Just as the Social Security Administration issues annual benefit projections, the Lifetime Income Disclosure Act, introduced by Sens. Jeff Bingaman, D-N.M., Johnny Isakson, R-Ga., and Herb Kohl, D-Wis., would require retirement plan sponsors to supply data on how much income a participant's account balance would generate per month at retirement. This income projection would be based on age at retirement and other factors. In 1989 Congress mandated the annual Social Security statements, which have helped workers prepare for retirement.
"It is estimated that half of American households will lack sufficient retirement income to maintain their preretirement standard of living," said Bingaman, a senior member of the Health, Education, Labor and Pensions Committee, which has jurisdiction over 401(k) plan disclosures. "Yet many Americans are unaware of their financial vulnerability. Our bill is a common-sense approach to empowering Americans and helping them determine whether they are on a path to a secure retirement."
Kohl, the chairman of the Special Committee on Aging, said it is not enough that participants decide to save. "Then they have to decide how much to save, where to invest their savings and how to make the best use of it when they retire."
Many retirement plan participants may be surprised at how quickly their retirement savings can disappear. The reality is that a 401(k) account with $50,000 in it goes fast, according to Catherine Collinson, president of the Transamerica Center for Retirement Studies.
Despite the best efforts, year after year, of the retirement industry and the media, plan participants' knowledge does not seem to be growing. "Many people have been guessing how much their retirement income will be. For the vast majority of plan participants, it will be a big wake-up call," Collinson said.
The legislation directs the Department of Labor to issue tables that employers may use in calculating an annuity equivalent, as well as a model disclosure, so that employers who voluntarily sponsor 401(k) plans would incur no material burden or potential liability.

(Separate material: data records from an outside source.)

(* ===== verification/Message.v ===== *)
(** * Message: the message layer of [src/src/kernel/message.c]

    Kernel services are requested by messages: [send_message] dispatches on
    the type.  A process also has a ring buffer of messages
    ([queue_message], [receive_message]).  [load_program] and [exec_process]
    of [src/src/kernel/process.c] are clients of [send_message] and are
    modelled here. *)

From stdpp Require Import base numbers list gmap strings.
From Corelib Require Import ssreflect.
From S2P Require Import Prelude Chain CString State Kmalloc Uart Paths Ramfs Abyss Vfs VfsLaws VfsSpec VfsFiles Namespace Process.

Open Scope Z_scope.
Open Scope general_if_scope.

(** ** Message types and fields *)

Definition MSG_OPEN : Z := 1.
Definition MSG_READ : Z := 2.
Definition MSG_CLOSE : Z := 4.
Definition MSG_BIND : Z := 6.
Definition MSG_FORK : Z := 8.
Definition MSG_EXEC : Z := 9.
Definition MSG_WAIT : Z := 10.
Definition MSG_PIPE : Z := 11.
Definition MSG_READ_DIR : Z := 12.
Definition MSG_CREATE : Z := 13.
Definition MSG_MKDIR : Z := 14.
Definition MSG_GETCWD : Z := 15.
Definition MSG_CHDIR : Z := 16.
Definition MSG_COPY : Z := 17.
Definition MSG_REMOVE : Z := 18.
Definition MSG_MOVE : Z := 19.
Definition MSG_UNBIND : Z := 20.
Definition MSG_PUTC : Z := 21.
Definition MSG_GETC : Z := 22.
Definition MSG_PUTS : Z := 23.
Definition MSG_NONBLOCK : Z := 1.

Definition msg_with_fd (v : Z) (m : message) : message :=
  Message (m_type m) (m_path m) (m_argv m) (m_data m) (m_size m) (m_flags m) v (m_pid m) (m_status m) (m_entry m)
    (m_dirents m) (m_dirent_count m) (m_character m) (m_string m).

Definition msg_with_data (d : option buffer) (size : Z) (m : message) : message :=
  Message (m_type m) (m_path m) (m_argv m) d size (m_flags m) (m_fd m) (m_pid m) (m_status m) (m_entry m)
    (m_dirents m) (m_dirent_count m) (m_character m) (m_string m).

Definition msg_with_type (v : Z) (m : message) : message :=
  Message v (m_path m) (m_argv m) (m_data m) (m_size m) (m_flags m) (m_fd m) (m_pid m) (m_status m) (m_entry m)
    (m_dirents m) (m_dirent_count m) (m_character m) (m_string m).

Definition msg_with_character (v : Z) (m : message) : message :=
  Message (m_type m) (m_path m) (m_argv m) (m_data m) (m_size m) (m_flags m) (m_fd m) (m_pid m) (m_status m)
    (m_entry m) (m_dirents m) (m_dirent_count m) v (m_string m).

(** A copy of [src] to the start of the buffer that [data] points at:
    undefined for a null pointer and beyond the end.  A buffer of directory
    entries is not used for bytes. *)
Definition copy_out (src : list Z) (data : option buffer) : K (option buffer) :=
  match data with
  | Some (Bytes l) =>
      if zlen src <=? zlen l then mret (Some (Bytes (splice l 0 src))) else fault
  | _ => fault
  end.

(** The text at [(char * )msg->data]; undefined without a terminator. *)
Fixpoint text_at (l : list Z) : option str :=
  match l with
  | [] => None
  | b :: l => if b =? 0 then Some [] else cons b <$> text_at l
  end.

Definition data_text (data : option buffer) : K str :=
  match data with Some (Bytes l) => unwrap (text_at l) | _ => fault end.

(** ** The message queue *)

Definition with_queue (q : message_queue) (p : process) : process :=
  Process (p_pid p) (p_parent_pid p) (p_state p) (p_ns_mounts p) (p_ctx p) (p_sp p) (p_next p) (p_exit_status p)
    q (p_msg_blocked p) (p_cwd p).

Definition with_blocked (v : Z) (p : process) : process :=
  Process (p_pid p) (p_parent_pid p) (p_state p) (p_ns_mounts p) (p_ctx p) (p_sp p) (p_next p) (p_exit_status p)
    (p_msg_queue p) v (p_cwd p).

Definition with_pcwd (v : str) (p : process) : process :=
  Process (p_pid p) (p_parent_pid p) (p_state p) (p_ns_mounts p) (p_ctx p) (p_sp p) (p_next p) (p_exit_status p)
    (p_msg_queue p) (p_msg_blocked p) v.

Definition in_queue (i : Z) : bool := (0 <=? i) && (i <? MAX_MESSAGES).

Definition queue_message (proc : pptr) (msg : message) : K Z :=
  pr ← get_proc proc;
  let q := p_msg_queue pr in
  if MAX_MESSAGES <=? q_count q then mret (-1)
  else
    (if in_queue (q_tail q) then mret tt else fault);;
    let q := MsgQueue (<[Z.to_nat (q_tail q) := msg]> (q_messages q)) (q_head q)
               ((q_tail q + 1) `rem` MAX_MESSAGES) (q_count q + 1) in
    upd_proc proc (with_queue q);;
    upd_proc proc (λ p, if negb (p_msg_blocked p =? 0) then with_blocked 0 p else p);;
    mret 0.

Section Link.
Context `{LinkMap}.

(** The return value, and the message after the call. *)
Definition receive_message (msg : message) : K (Z * message) :=
  o ← get_current_process; c ← unwrap o; pr ← get_proc c;
  let q := p_msg_queue pr in
  if q_count q =? 0 then
    (if Z.land (m_flags msg) MSG_NONBLOCK =? 0 then
       upd_proc c (with_blocked 1);; schedule
     else mret tt);;
    mret (-1, msg)
  else
    (if in_queue (q_head q) then mret tt else fault);;
    m ← unwrap (q_messages q !! Z.to_nat (q_head q));
    upd_proc c (with_queue (MsgQueue (q_messages q) ((q_head q + 1) `rem` MAX_MESSAGES) (q_tail q) (q_count q - 1)));;
    mret (0, m).

(** ** Services *)

Definition send_open (msg : message) : K (Z * message) :=
  path ← unwrap (m_path msg);
  fd ← vfs_open path;
  mret (fd, msg_with_fd fd msg).

(** At most 256 bytes, whatever [msg->size] says. *)
Definition send_read (msg : message) : K (Z * message) :=
  uart_puts (bs "Reading from fd: ");; uart_hex (u64 (m_fd msg));; uart_puts (ln "");;
  '(bytes, buf) ← vfs_read (m_fd msg) 256;
  if 0 <? bytes then
    d ← copy_out (take (Z.to_nat bytes) buf) (m_data msg);
    mret (i32 bytes, msg_with_data d bytes msg)
  else mret (i32 bytes, msg).

Definition send_fork (msg : message) : K (Z * message) :=
  new ← create_process;
  pr ← get_proc new;
  mret (0, msg_with_pid (p_pid pr) msg).

(** One search of [MSG_WAIT] for a zombie child: the message with its
    status.  The child stays a zombie. *)
Definition find_zombie (pid : Z) (text : str) (msg : message) : K (option message) :=
  child ← find_in_list (zombie_child pid);
  match child with
  | None => mret None
  | Some p =>
      pr ← get_proc p;
      uart_puts text;; uart_hex (u64 (p_exit_status pr));; uart_puts (ln "");;
      mret (Some (msg_with_status (p_exit_status pr) msg))
  end.

Definition send_wait (msg : message) : K (Z * message) :=
  o ← get_current_process; c ← unwrap o; cur ← get_proc c;
  uart_puts (bs "Parent (PID ");; uart_hex (u64 (p_pid cur));; uart_puts (ln ") waiting for children");;
  r ← find_zombie (p_pid cur) (bs "Found zombie child, status: ") msg;
  match r with
  | Some msg => mret (0, msg)
  | None =>
      upd_proc c (with_state PROC_BLOCKED);;
      schedule;;
      cur ← get_proc c;
      r ← find_zombie (p_pid cur) (bs "Child exited with status: ") msg;
      match r with
      | Some msg => mret (0, msg)
      | None => mret (-1, msg)
      end
  end.

Definition send_create (msg : message) : K (Z * message) :=
  path ← unwrap (m_path msg);
  fd ← vfs_create path;
  if 0 <=? fd then vfs_close fd;; mret (0, msg_with_fd fd msg) else mret (-1, msg).

Definition send_mkdir (msg : message) : K (Z * message) :=
  path ← unwrap (m_path msg);
  r ← vfs_mkdir path; mret (r, msg).

Definition send_getcwd (msg : message) : K (Z * message) :=
  o ← get_current_process;
  match o with
  | None => mret (-1, msg)
  | Some c =>
      cur ← get_proc c;
      if bool_decide (is_Some (m_data msg)) && (0 <? m_size msg) then
        let cwd_len := zlen (p_cwd cur) in
        if cwd_len <? m_size msg then
          d ← copy_out (p_cwd cur ++ [0]) (m_data msg);
          mret (0, msg_with_data d cwd_len msg)
        else mret (-1, msg)
      else mret (-1, msg)
  end.

(** The path of [MSG_CHDIR] before it is normalised.  [strncpy] cuts an
    absolute path to 255 bytes. *)
Definition chdir_path (cwd path : str) : K str :=
  if default 0 (head path) =? 47 then mret (take 255 path)
  else
    full_path ← strcpy_to VFS_MAX_PATH cwd;
    l ← last_byte full_path;
    full_path ← (if negb (l =? 47) then strcat_to VFS_MAX_PATH full_path (bs "/") else mret full_path);
    strcat_to VFS_MAX_PATH full_path path.

Definition send_chdir (msg : message) : K (Z * message) :=
  o ← get_current_process;
  match o with
  | None => mret (-1, msg_with_status (-1) msg)
  | Some c =>
      cur ← get_proc c;
      path ← unwrap (m_path msg);
      full_path ← chdir_path (p_cwd cur) path;
      full_path ← unwrap (vfs_normalize_path full_path);
      '(count, _) ← vfs_read_dir full_path 1;
      if 0 <=? count then
        upd_proc c (with_pcwd (take 255 full_path));;
        mret (0, msg_with_status 0 msg)
      else mret (-1, msg_with_status (-1) msg)
  end.

(** [int] addition. *)
Definition int_add (x y : Z) : K Z :=
  if (- 2 ^ 31 <=? x + y) && (x + y <=? 2 ^ 31 - 1) then mret (x + y) else fault.

(** The copy loop of [MSG_COPY] and [MSG_MOVE]: the number of bytes copied,
    or nothing after a short write. *)
Fixpoint copy_loop (fuel : nat) (src_fd dst_fd total : Z) : K (option Z) :=
  match fuel with
  | O => nofuel
  | S fuel =>
      '(bytes_read, buffer) ← vfs_read src_fd 1024;
      let bytes_read := i32 bytes_read in
      if 0 <? bytes_read then
        bytes_written ← vfs_write dst_fd buffer bytes_read;
        if negb (bytes_written =? bytes_read) then mret None
        else total ← int_add total bytes_written; copy_loop fuel src_fd dst_fd total
      else mret (Some total)
  end.

Definition send_copy (fuel : nat) (msg : message) : K (Z * message) :=
  match m_path msg, m_data msg with
  | Some src_path, Some _ =>
      src_fd ← vfs_open src_path;
      if src_fd <? 0 then uart_puts (ln "DEBUG: Cannot open source file");; mret (-1, msg)
      else
        dst_path ← data_text (m_data msg);
        dst_fd ← vfs_create dst_path;
        if dst_fd <? 0 then
          uart_puts (ln "DEBUG: Cannot create destination file");; vfs_close src_fd;; mret (-1, msg)
        else
          r ← copy_loop fuel src_fd dst_fd 0;
          match r with
          | None =>
              uart_puts (ln "DEBUG: Write error during copy");; vfs_close src_fd;; vfs_close dst_fd;; mret (-1, msg)
          | Some _ => vfs_close src_fd;; vfs_close dst_fd;; mret (0, msg)
          end
  | _, _ => uart_puts (ln "DEBUG: Missing source or destination path");; mret (-1, msg)
  end.

Definition send_remove (msg : message) : K (Z * message) :=
  match m_path msg with
  | None => uart_puts (ln "DEBUG: No path provided for removal");; mret (-1, msg)
  | Some path =>
      result ← vfs_unlink path;
      if result <? 0 then uart_puts (ln "DEBUG: Failed to remove file");; mret (-1, msg)
      else uart_puts (ln "DEBUG: File removed successfully");; mret (0, msg)
  end.

Definition send_move (fuel : nat) (msg : message) : K (Z * message) :=
  match m_path msg, m_data msg with
  | Some src_path, Some _ =>
      src_fd ← vfs_open src_path;
      if src_fd <? 0 then uart_puts (ln "DEBUG: Cannot open source file for move");; mret (-1, msg)
      else
        dst_path ← data_text (m_data msg);
        dst_fd ← vfs_create dst_path;
        if dst_fd <? 0 then
          uart_puts (ln "DEBUG: Cannot create destination file for move");; vfs_close src_fd;; mret (-1, msg)
        else
          r ← copy_loop fuel src_fd dst_fd 0;
          match r with
          | None =>
              uart_puts (ln "DEBUG: Write error during move");; vfs_close src_fd;; vfs_close dst_fd;;
              vfs_unlink dst_path;; mret (-1, msg)
          | Some total_copied =>
              vfs_close src_fd;; vfs_close dst_fd;;
              unlink_result ← vfs_unlink src_path;
              if unlink_result <? 0 then
                uart_puts (ln "DEBUG: Failed to remove source file after copy");;
                vfs_unlink dst_path;; mret (-1, msg)
              else
                uart_puts (bs "DEBUG: Move completed, bytes moved: ");; uart_hex (u64 total_copied);;
                uart_puts (ln "");; mret (0, msg)
          end
  | _, _ => uart_puts (ln "DEBUG: Missing source or destination path");; mret (-1, msg)
  end.

Definition send_bind (msg : message) : K (Z * message) :=
  match m_path msg, m_data msg with
  | Some source_path, Some _ =>
      target_path ← data_text (m_data msg);
      result ← bind target_path source_path 16;
      if result <? 0 then uart_puts (ln "DEBUG: bind() failed");; mret (-1, msg) else mret (0, msg)
  | _, _ => uart_puts (ln "DEBUG: Missing old or new path for bind");; mret (-1, msg)
  end.

(** Without a path [unbind] gets as far as looking for a current process. *)
Definition send_unbind (msg : message) : K (Z * message) :=
  match m_path msg with
  | Some path => r ← unbind path; mret (r, msg)
  | None => o ← get_current_process;
            match o with
            | None => uart_puts (ln "No current process");; mret (-1, msg)
            | Some _ => fault
            end
  end.

(** The dispatch on [msg->type]; [fuel] bounds the copy loops. *)
Definition send_message (fuel : nat) (msg : message) : K (Z * message) :=
  let t := m_type msg in
  if t =? MSG_OPEN then send_open msg
  else if t =? MSG_READ then send_read msg
  else if t =? MSG_FORK then send_fork msg
  else if t =? MSG_EXEC then r ← handle_exec_message msg; mret (r, msg)
  else if t =? MSG_WAIT then send_wait msg
  else if t =? MSG_PIPE then mret (0, msg)
  else if t =? MSG_READ_DIR then handle_read_dir_message msg
  else if t =? MSG_CREATE then send_create msg
  else if t =? MSG_MKDIR then send_mkdir msg
  else if t =? MSG_GETCWD then send_getcwd msg
  else if t =? MSG_CHDIR then send_chdir msg
  else if t =? MSG_COPY then send_copy fuel msg
  else if t =? MSG_REMOVE then send_remove msg
  else if t =? MSG_MOVE then send_move fuel msg
  else if t =? MSG_BIND then send_bind msg
  else if t =? MSG_UNBIND then send_unbind msg
  else if t =? MSG_PUTC then uart_putc (m_character msg);; mret (0, msg)
  else if t =? MSG_GETC then c ← uart_getc; mret (c, msg_with_character c msg)
  else if t =? MSG_PUTS then string ← unwrap (m_string msg); uart_puts string;; mret (0, msg)
  else mret (-1, msg).

Definition handled_types : list Z :=
  [MSG_OPEN; MSG_READ; MSG_FORK; MSG_EXEC; MSG_WAIT; MSG_PIPE; MSG_PUTC; MSG_GETC; MSG_PUTS].

Definition handle_message (fuel : nat) (msg : message) : K (Z * message) :=
  if bool_decide (m_type msg ∈ handled_types) then send_message fuel msg
  else
    uart_puts (bs "Unknown message type: ");; uart_hex (m_type msg);; uart_puts (ln "");; mret (-1, msg).

(** ** Loading a program *)

(** [code] is the content of the memory at [proc->ctx.pc]; the result has it
    after the call.  The descriptor is taken from [msg.status], which
    [MSG_OPEN] does not set. *)
Definition load_program (fuel : nat) (path : str) (code : list Z) : K (Z * list Z) :=
  let msg := Message MSG_OPEN (Some path) None None 0 0 0 0 0 0 None 0 0 None in
  '(r, msg) ← send_message fuel msg;
  if r <? 0 then mret (-1, code)
  else
    let msg := msg_with_data (Some (Bytes code)) 4096 (msg_with_fd (m_status msg) (msg_with_type MSG_READ msg)) in
    '(r, msg) ← send_message fuel msg;
    let code := match m_data msg with Some (Bytes l) => l | _ => code end in
    if r <? 0 then mret (-1, code)
    else send_message fuel (msg_with_type MSG_CLOSE msg);; mret (0, code).

(** The address of the stack is computed without a check of the index. *)
Definition exec_process (fuel : nat) (path : str) (code : list Z) : K (Z * list Z) :=
  o ← get_current_process;
  c ← unwrap o;
  '(r, code) ← load_program fuel path code;
  if r <? 0 then mret (-1, code)
  else
    g ← gets ks_proc;
    upd_proc c (with_sp (stack_top (process_count g - 1)));;
    upd_proc c (λ p, with_ctx (<[ctx_pc := PROCESS_LOAD_ADDR]> (p_ctx p)) p);;
    mret (0, code).
End Link.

David Wray, the president of the Profit Sharing/401k Council of America, an association of 401(k) plan providers and profit-sharing plans, said that a government mandate would add responsibility for plan sponsors, as well as costs that they would then pass through to plan participants.
"Plan sponsors have to run their businesses," he said, "and if you make the process more complex, a lot of smaller companies that don't have plans won't want to sponsor them. We don't need another government mandate on plans. We like to let the marketplace provide the solution."
In addition, the Labor and Treasury departments are jointly requesting information from the retirement industry to determine whether regulation of the retirement plan market is needed. Until this broader issue is addressed, Wray said, it is premature to act on the legislation mandating income disclosure.